BEGIN THE RECORDS

(** ** The theorems at the scenarios *)

Lemma import_plugins_isolates_failures_witness :
  (first_escape three_plugins_world (glob three_plugins_world) = None /\
   exists st',
     import_plugins three_plugins_world (initial_state None) =
       (Return 1, st')) /\
  (first_escape exiting_plugin_world (glob exiting_plugin_world) =
     Some (Signal (SystemExit 3)) /\
   exists st' evs,
     import_plugins exiting_plugin_world (initial_state None) =
       (Raise (Signal (SystemExit 3)), st') /\
     trace st' = evs /\
     stdout evs = [ImportingHeader]).
Proof.
  split.
  - split; [reflexivity|].
    destruct (proj1 (import_plugins_isolates_failures three_plugins_world
                       (initial_state None)) eq_refl)
      as (st' & evs & Hrun & _).
    exists st'. exact Hrun.
  - split; [reflexivity|].
    destruct (proj2 (import_plugins_isolates_failures exiting_plugin_world
                       (initial_state None))
                    (Signal (SystemExit 3)) eq_refl)
      as (st' & evs & before & f & after & Hrun & Htr & _ & _ & _ & _ & _ & _
          & Hout).
    exists st', evs. split; [exact Hrun|]. split; [exact Htr|]. exact Hout.
Defined.


Lemma single_retry_on_rate_limit_witness :
  (StreamBot_start connect_retry_world 0 = Raise (Exc (FloodWait 5)) /\
   StreamBot_start connect_retry_world 1 = Return tt /\
   exists rest,
     trace (snd (start_services connect_retry_world (initial_state None))) =
       [Stdout Banner; Stdout InitializingHeader;
        Call_start; Sleep 5; Call_start; Call_get_me] ++ rest) /\
  (StreamBot_start connect_flood_world 0 = Raise (Exc (FloodWait 5)) /\
   StreamBot_start connect_flood_world 1 = Raise (Exc (FloodWait 5)) /\
   exists st',
     startup_sequencer connect_flood_world (headers_printed None) =
       (Return (Failed (FloodWait 5)), st') /\
     start_services connect_flood_world (initial_state None) =
       (Return tt, st') /\
     trace st' =
       [Stdout Banner; Stdout InitializingHeader;
        Call_start; Sleep 5; Call_start;
        LogError (BotInitFailed (FloodWait 5))]) /\
  (StreamBot_start fetch_retry_world 0 = Return tt /\
   StreamBot_get_me fetch_retry_world 0 = Raise (Exc (FloodWait 7)) /\
   StreamBot_get_me fetch_retry_world 1 = Return (mkBotInfo "ThunderBot") /\
   exists rest,
     trace (snd (start_services fetch_retry_world (initial_state None))) =
       [Stdout Banner; Stdout InitializingHeader;
        Call_start; Call_get_me; Sleep 7; Call_get_me;
        Stdout (BotInitialized "ThunderBot"); Call_set_commands] ++ rest) /\
  (StreamBot_start fetch_flood_world 0 = Return tt /\
   StreamBot_get_me fetch_flood_world 0 = Raise (Exc (FloodWait 7)) /\
   StreamBot_get_me fetch_flood_world 1 = Raise (Exc (FloodWait 7)) /\
   exists st',
     startup_sequencer fetch_flood_world (headers_printed None) =
       (Return (Failed (FloodWait 7)), st') /\
     start_services fetch_flood_world (initial_state None) =
       (Return tt, st') /\
     trace st' =
       [Stdout Banner; Stdout InitializingHeader;
        Call_start; Call_get_me; Sleep 7; Call_get_me;
        LogError (BotInitFailed (FloodWait 7))]).
Proof.
  split; [|split; [|split]].
  - split; [reflexivity|]. split; [reflexivity|].
    apply (proj1 (single_retry_on_rate_limit connect_retry_world None 5));
      reflexivity.
  - split; [reflexivity|]. split; [reflexivity|].
    apply (proj1 (proj2 (single_retry_on_rate_limit connect_flood_world None 5)));
      reflexivity.
  - split; [reflexivity|]. split; [reflexivity|]. split; [reflexivity|].
    apply (proj1 (proj2 (proj2
             (single_retry_on_rate_limit fetch_retry_world None 7)))
             (mkBotInfo "ThunderBot"));
      reflexivity.
  - split; [reflexivity|]. split; [reflexivity|]. split; [reflexivity|].
    apply (proj2 (proj2 (proj2
             (single_retry_on_rate_limit fetch_flood_world None 7))));
      reflexivity.
Defined.

Lemma teardown_stops_at_first_failure_witness :
  cleanup_clients release_fails_world =
    Raise (Exc (Error "client pool closed")) /\
  trace (snd (run_until_terminated release_fails_world (initial_state None))) =
    [Call_idle; Cancel request_executor_task; Cancel keepalive_task;
     Cancel token_cleanup_task; Call_cleanup_clients] /\
  fst (teardown release_fails_world (initial_state None)) =
    Raise (Exc (Error "client pool closed")).
Proof.
  split; [reflexivity|]. split.
  - exact (proj1 (teardown_stops_at_first_failure release_fails_world
                    (initial_state None))).
  - apply (proj1 (proj2 (proj2 (proj2 (proj2
             (teardown_stops_at_first_failure release_fails_world
                (initial_state None))))))).
    reflexivity.
Defined.


Lemma cleanup_loop_survives_errors_witness :
  (sleep_outcome three_faults_then_cancel 0 = Return tt /\
   cleanup_expired_tokens three_faults_then_cancel 0 =
     Raise (Exc (Error "database unreachable")) /\
   exists st1,
     cleanup_iteration three_faults_then_cancel 0 (initial_state None) =
       (Return Continue, st1) /\
     trace st1 =
       [Sleep cleanup_interval; Call_cleanup_expired_tokens;
        LogError (TokenCleanupError (Error "database unreachable"))]) /\
  ((forall i, i < 4 -> ends_at three_faults_then_cancel i = false) /\
   exists st',
     schedule_token_cleanup 4 three_faults_then_cancel 0 (initial_state None) =
       (Return Running, st') /\
     trace st' =
       flat_map (iteration_events three_faults_then_cancel) (seq 0 4)) /\
  (cancelled_at three_faults_then_cancel 4 = true /\
   4 < 10 /\
   exists st',
     schedule_token_cleanup 10 three_faults_then_cancel 0 (initial_state None) =
       (Return Finished, st') /\
     trace st' =
       flat_map (iteration_events three_faults_then_cancel) (seq 0 5)) /\
  ((forall i, i < 1 -> ends_at exit_in_cleanup i = false) /\
   signal_at exit_in_cleanup 1 = Some (SystemExit 1) /\
   1 < 10 /\
   exists st',
     schedule_token_cleanup 10 exit_in_cleanup 0 (initial_state None) =
       (Raise (Signal (SystemExit 1)), st') /\
     trace st' = flat_map (iteration_events exit_in_cleanup) (seq 0 2) /\
     error_log (iteration_events exit_in_cleanup 1) = []).
Proof.
  assert (Hno : forall i, i < 4 -> ends_at three_faults_then_cancel i = false).
  { intros i Hi. do 4 (destruct i as [|i]; [reflexivity|]). lia. }
  assert (Hno' : forall i, i < 1 -> ends_at exit_in_cleanup i = false).
  { intros i Hi. destruct i as [|i]; [reflexivity|]. lia. }
  destruct (cleanup_loop_survives_errors three_faults_then_cancel
              (initial_state None)) as (H1 & _ & _ & H3 & _ & H5 & _).
  split; [|split; [|split]].
  - split; [reflexivity|]. split; [reflexivity|].
    exact (H1 0 (initial_state None) (Error "database unreachable")
              eq_refl eq_refl).
  - split; [exact Hno|]. exact (H3 4 Hno).
  - split; [reflexivity|]. split; [lia|].
    exact (H5 4 10 Hno eq_refl ltac:(lia)).
  - split; [exact Hno'|]. split; [reflexivity|]. split; [lia|].
    destruct (cleanup_loop_survives_errors exit_in_cleanup
                (initial_state None)) as (_ & _ & _ & _ & _ & _ & H6 & _).
    exact (H6 1 10 (SystemExit 1) Hno' eq_refl ltac:(lia)).
Defined.

Example cleanup_loop_run :
  trace (snd (schedule_token_cleanup 10 three_faults_then_cancel 0
                (initial_state None))) =
    [Sleep cleanup_interval; Call_cleanup_expired_tokens;
     LogError (TokenCleanupError (Error "database unreachable"));
     Sleep cleanup_interval; Call_cleanup_expired_tokens;
     LogError (TokenCleanupError (Error "database unreachable"));
     Sleep cleanup_interval; Call_cleanup_expired_tokens;
     LogError (TokenCleanupError (Error "database unreachable"));
     Sleep cleanup_interval; Call_cleanup_expired_tokens;
     Sleep cleanup_interval].
Proof. vm_compute. reflexivity. Qed.

Lemma restart_notice_resolution_witness :
  (connect calm_world (headers_printed (Some sample_notice)) =
     (Return tt, connected calm_world (Some sample_notice)) /\
   fetch_identity calm_world (connected calm_world (Some sample_notice)) =
     (Return (mkBotInfo "ThunderBot"), fetched calm_world (Some sample_notice)) /\
   set_commands calm_world = Return tt /\
   db_get_fault calm_world = None /\
   StreamBot_edit_message_text calm_world 0 = Return tt /\
   db_delete_fault calm_world = None /\
   fst (startup_sequencer calm_world (headers_printed (Some sample_notice))) =
     Return Ready /\
   stored_notice
     (snd (start_services calm_world (initial_state (Some sample_notice)))) =
     None) /\
  (connect calm_world (headers_printed None) =
     (Return tt, connected calm_world None) /\
   fetch_identity calm_world (connected calm_world None) =
     (Return (mkBotInfo "ThunderBot"), fetched calm_world None) /\
   startup_sequencer calm_world (headers_printed None) =
     (Return Ready,
      advanced [Call_get_restart_message] None 0
        (identified (mkBotInfo "ThunderBot") (fetched calm_world None)))).
Proof.
  split.
  - do 6 (split; [reflexivity|]).
    destruct (restart_notice_resolution calm_world (Some sample_notice)
                (mkBotInfo "ThunderBot")
                (connected calm_world (Some sample_notice))
                (fetched calm_world (Some sample_notice))
                eq_refl eq_refl eq_refl eq_refl) as [Hsome _].
    destruct (Hsome sample_notice eq_refl eq_refl) as [_ Hdel].
    destruct (Hdel eq_refl) as (Hseq & _ & Hend).
    split; [rewrite Hseq; reflexivity | exact Hend].
  - do 2 (split; [reflexivity|]).
    destruct (restart_notice_resolution calm_world None
                (mkBotInfo "ThunderBot")
                (connected calm_world None) (fetched calm_world None)
                eq_refl eq_refl eq_refl eq_refl) as [_ Hnone].
    exact (proj1 (Hnone eq_refl)).
Defined.

Lemma rate_limited_edit_is_not_retried_witness :
  connect edit_flood_world (headers_printed (Some sample_notice)) =
    (Return tt, connected edit_flood_world (Some sample_notice)) /\
  fetch_identity edit_flood_world
                 (connected edit_flood_world (Some sample_notice)) =
    (Return (mkBotInfo "ThunderBot"),
     fetched edit_flood_world (Some sample_notice)) /\
  set_commands edit_flood_world = Return tt /\
  db_get_fault edit_flood_world = None /\
  StreamBot_edit_message_text edit_flood_world 0 = Raise (Exc (FloodWait 9)) /\
  startup_sequencer edit_flood_world (headers_printed (Some sample_notice)) =
    (Return Ready,
     advanced [Call_get_restart_message; Call_edit_message_text 1001 42;
               Sleep 9]
              (Some sample_notice) 1
              (identified (mkBotInfo "ThunderBot")
                 (fetched edit_flood_world (Some sample_notice)))) /\
  In Call_site_start
     (trace (snd (start_services edit_flood_world
                    (initial_state (Some sample_notice))))).
Proof.
  do 5 (split; [reflexivity|]).
  destruct (rate_limited_edit_is_not_retried edit_flood_world sample_notice
              (mkBotInfo "ThunderBot")
              (connected edit_flood_world (Some sample_notice))
              (fetched edit_flood_world (Some sample_notice)) 9
              eq_refl eq_refl eq_refl eq_refl eq_refl)
    as (Hseq & _ & _ & _ & Hlisten).
  split; [exact Hseq|].
  exact (proj1 (Hlisten eq_refl eq_refl eq_refl eq_refl eq_refl)).
Defined.

Lemma failed_startup_serves_nothing_witness :
  startup_sequencer connect_flood_world (headers_printed None) =
    (Return (Failed (FloodWait 5)),
     mkState [Stdout Banner; Stdout InitializingHeader;
              Call_start; Sleep 5; Call_start;
              LogError (BotInitFailed (FloodWait 5))] None None [] 2 0 0) /\
  start_services connect_flood_world (initial_state None) =
    (Return tt,
     mkState [Stdout Banner; Stdout InitializingHeader;
              Call_start; Sleep 5; Call_start;
              LogError (BotInitFailed (FloodWait 5))] None None [] 2 0 0).
Proof.
  split; [reflexivity|].
  exact (proj1 (failed_startup_serves_nothing connect_flood_world None
                  (FloodWait 5) _ eq_refl)).
Defined.

Lemma failed_edit_keeps_notice_witness :
  connect edit_unchanged_world (headers_printed (Some sample_notice)) =
    (Return tt, connected edit_unchanged_world (Some sample_notice)) /\
  fetch_identity edit_unchanged_world
                 (connected edit_unchanged_world (Some sample_notice)) =
    (Return (mkBotInfo "ThunderBot"),
     fetched edit_unchanged_world (Some sample_notice)) /\
  set_commands edit_unchanged_world = Return tt /\
  db_get_fault edit_unchanged_world = None /\
  StreamBot_edit_message_text edit_unchanged_world 0 =
    Raise (Exc MessageNotModified) /\
  startup_sequencer edit_unchanged_world (headers_printed (Some sample_notice)) =
    (Return Ready,
     advanced [Call_get_restart_message; Call_edit_message_text 1001 42]
              (Some sample_notice) 1
              (identified (mkBotInfo "ThunderBot")
                 (fetched edit_unchanged_world (Some sample_notice)))) /\
  stored_notice
    (snd (start_services edit_unchanged_world
            (initial_state (Some sample_notice)))) = Some sample_notice.
Proof.
  do 5 (split; [reflexivity|]).
  destruct (failed_edit_keeps_notice edit_unchanged_world sample_notice
              (mkBotInfo "ThunderBot")
              (connected edit_unchanged_world (Some sample_notice))
              (fetched edit_unchanged_world (Some sample_notice))
              eq_refl eq_refl eq_refl eq_refl) as (Hunchanged & _ & _).
  destruct (Hunchanged eq_refl) as (Hseq & _ & Hend).
  split; [exact Hseq | exact Hend].
Defined.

END THE RECORDS

■ **WHAT YOU ARE ASKED TO DO**
All lines of the records above that contain the word "Hsome" are to be copied out.

■ **TASK RESULT**
                eq_refl eq_refl eq_refl eq_refl) as [Hsome _].
    destruct (Hsome sample_notice eq_refl eq_refl) as [_ Hdel].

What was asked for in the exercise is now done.